Welfare reform in the 1990’s mitigated some of the anti-marriage effects of welfare. Following reform, decline in marriage among families with children halted. Non-marital pregnancy, birth and abortion rates fell, particularly among teens. The poverty rate of single parent families has fallen substantially. Finally, the changes initiated and promoted by welfare reform have led to 9.8 million fewer non-marital abortions.REF
The principles of welfare reform should be reanimated. Marriage penalties within the welfare state should be substantially reduced and work requirements in welfare should be strengthened. Policy makers should recognize that welfare work requirements and marriage promotion are linked. One of the main lessons of welfare reform is that work requirements reduce the utility of being a single mother on welfare; in response, mothers increasingly turn to rely on marriage and fathers.
The Social and Personal Benefits of Marriage
Marriage is a vital and essential social institution. Marriage generates manifold social, psychological, and economic benefits. Marriage serves as an all-purpose antibody protecting against a broad array of social problems while positively enhancing personal and social well-being.
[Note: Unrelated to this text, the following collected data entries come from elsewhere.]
Lemma ariaStrategy_unique q doc el attr line r :
  ariaStrategy q doc el attr line = Some r -> isUnique q doc (fst r) = true.
Proof.
  unfold ariaStrategy.
  destruct (truthyAttr (getAttribute doc el attr)); [|discriminate].
  cbv zeta.
  destruct (isUnique q doc (attrSelector (toLowerCase (tagName doc el)) attr
                                         (attrText (getAttribute doc el attr))))
    eqn:E; [|discriminate].
  intros H. apply returning_result in H. subst r. exact E.
Qed.

Lemma textStrategy_cases q doc el r :
  textStrategy q doc el = Some r ->
  isUnique q doc (fst r) = true
  \/ r = (consoleLog (textNotUniqueLine (getDirectText doc (Some el))) ;;;
          buildContextualSelector q doc el (getDirectText doc (Some el))).
Proof.
  unfold textStrategy.
  destruct (truthy _ && _ && _); [|discriminate].
  destruct (eqb _ _ || eqb _ _); [|discriminate].
  cbv zeta.
  destruct (isUnique q doc (hasText (toLowerCase (tagName doc el))
                                    (escapeQuotes (getDirectText doc (Some el)))))
    eqn:E.
  - intros H. apply returning_result in H. subst r. left. exact E.
  - intros [= <-]. right. reflexivity.
Qed.

(** C1 (amended). The selector [getUniversalSelector] returns either
    passed the live uniqueness test when it was returned (the id, name,
    data-attribute, unique-text, type and accessible-name strategies), or
    is the result of contextual disambiguation for the direct text, or is
    the result of the structural fallback; the last two are returned
    without a test of the result. *)
Theorem selector_is_verified_or_from_an_unverified_tier :
  forall (querySelectorAll : Document -> JsString -> option (list Element))
         (doc : Document) (el : Element),
    isUnique querySelectorAll doc
             (fst (getUniversalSelector querySelectorAll doc el)) = true
    \/ getUniversalSelector querySelectorAll doc el
       = (consoleLog (textNotUniqueLine (getDirectText doc (Some el))) ;;;
          buildContextualSelector querySelectorAll doc el
                                  (getDirectText doc (Some el)))
    \/ getUniversalSelector querySelectorAll doc el
       = fallbackStrategy querySelectorAll doc el.
Proof.
  intros q doc el. unfold getUniversalSelector.
  destruct (idStrategy q doc el) as [r|] eqn:E1; cbn [orNext].
  { left. eapply idStrategy_unique; eassumption. }
  destruct (nameStrategy q doc el) as [r|] eqn:E2; cbn [orNext].
  { left. eapply nameStrategy_unique; eassumption. }
  destruct (dataStrategy q doc (attributes doc el)) as [r|] eqn:E3; cbn [orNext].
  { left. eapply dataStrategy_unique; eassumption. }
  destruct (textStrategy q doc el) as [r|] eqn:E4; cbn [orNext].
  { destruct (textStrategy_cases q doc el r E4) as [H|H]; [left | right; left]; assumption. }
  destruct (typeStrategy q doc el) as [r|] eqn:E5; cbn [orNext].
  { left. eapply typeStrategy_unique; eassumption. }
  destruct (ariaStrategy q doc el (js "aria-label") _) as [r|] eqn:E6; cbn [orNext].
  { left. eapply ariaStrategy_unique; eassumption. }
  destruct (ariaStrategy q doc el (js "aria-labelledby") _) as [r|] eqn:E7; cbn [orNext].
  { left. eapply ariaStrategy_unique; eassumption. }
  right; right; reflexivity.
Qed.

(** C1 (as stated, refuted).  Two buttons with the same text under two
    sections with the same text, both in the visible set: each gets the
    same compound selector, which the live query does not resolve to one
    element, and which does not come from the structural tier.  And the
    selector of the structural tier carries no mark: the select of
    [twoSelects] gets from the structural fallback the very string the
    select of [oneSelect] gets from the id strategy. *)
Lemma compound_selector_unverified_and_fallback_unmarked :
  let q := MiniDom.querySelectorAll in
  let compound :=
    compoundSelector (js "section") (js "Pay") (js "button") (js "Submit") in
  In firstSubmit (visibleSet twoForms)
  /\ In secondSubmit (visibleSet twoForms)
  /\ fst (getUniversalSelector q twoForms firstSubmit) = compound
  /\ fst (getUniversalSelector q twoForms secondSubmit) = compound
  /\ isUnique q twoForms compound = false
  /\ fromStructuralTier (snd (getUniversalSelector q twoForms firstSubmit)) = false
  /\ fst (getUniversalSelector q twoSelects theSelect) = js "#dup"
  /\ fromStructuralTier (snd (getUniversalSelector q twoSelects theSelect)) = true
  /\ isUnique q twoSelects (js "#dup") = false
  /\ fst (getUniversalSelector q oneSelect theSelect) = js "#dup"
  /\ fromStructuralTier (snd (getUniversalSelector q oneSelect theSelect)) = false.
Proof.
  cbv zeta. repeat split; try (vm_compute; reflexivity).
  - vm_compute. left; reflexivity.
  - vm_compute. right; left; reflexivity.
Qed.


(** *** The text strategy *)

Lemma earlierLines_app (l1 l2 : list JsString) :
  earlierLines l1 -> earlierLines l2 -> earlierLines (l1 ++ l2).
Proof.
  unfold earlierLines. rewrite forallb_app. intros -> ->. reflexivity.
Qed.

Lemma returning_earlier (line sel : JsString) (r : Logged JsString) :
  fromLaterStrategy (logPrefix ++ line) = false ->
  returning line sel = Some r -> earlierLines (snd r).
Proof.
  intros H E. apply returning_result in E. subst r.
  unfold earlierLines; cbn [snd forallb]. rewrite H. reflexivity.
Qed.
For example, marriage dramatically reduces poverty, dramatically drops child sexual abuse, lowers suicide rates, decreases drug abuse, increases educational attainment, raises wages, improves physical and mental health, and increases longevity.
A healthy marriage is one of the two most important factors contributing to personal happiness. Marriage is also a very strong factor in promoting the upward mobility of children. The erosion of marriage has a marked effect on the violent crime rate in communities. Holding race, poverty, and other background variables constant, a one percentage point increase in the share of households in the community that are married is associated with a 2 percent decline in violent crime per capita.REF
Strong and widespread marriage also boosts overall growth in the economy. This important connection has been investigated by researchers Brad Wilcox, and Robert Lerman. Comparing economic growth between U.S. states, they found that states with greater declines in the number of intact families (measured by the percent of parents living in two-parent families) had slower growth across their entire economies. In other words, declining marriage impedes general economic growth.
The research by Wilcox and Lerman shows that for every 2 percent decline in the share of parents residing in two-parent families, there was roughly a 1 percent decline in gross domestic product (GDP) per capita across the whole state population.REF Extrapolating these figures for the U.S. economy as a whole would mean that the decline in two-parent families over the past half-century would have resulted in a reduction of around 5.5 percent in annual GDP in 2021. This amounts to a loss of $1.3 trillion or around $3,800 per capita in 2021 alone. Over a decade, the economic loss comes to $13 trillion.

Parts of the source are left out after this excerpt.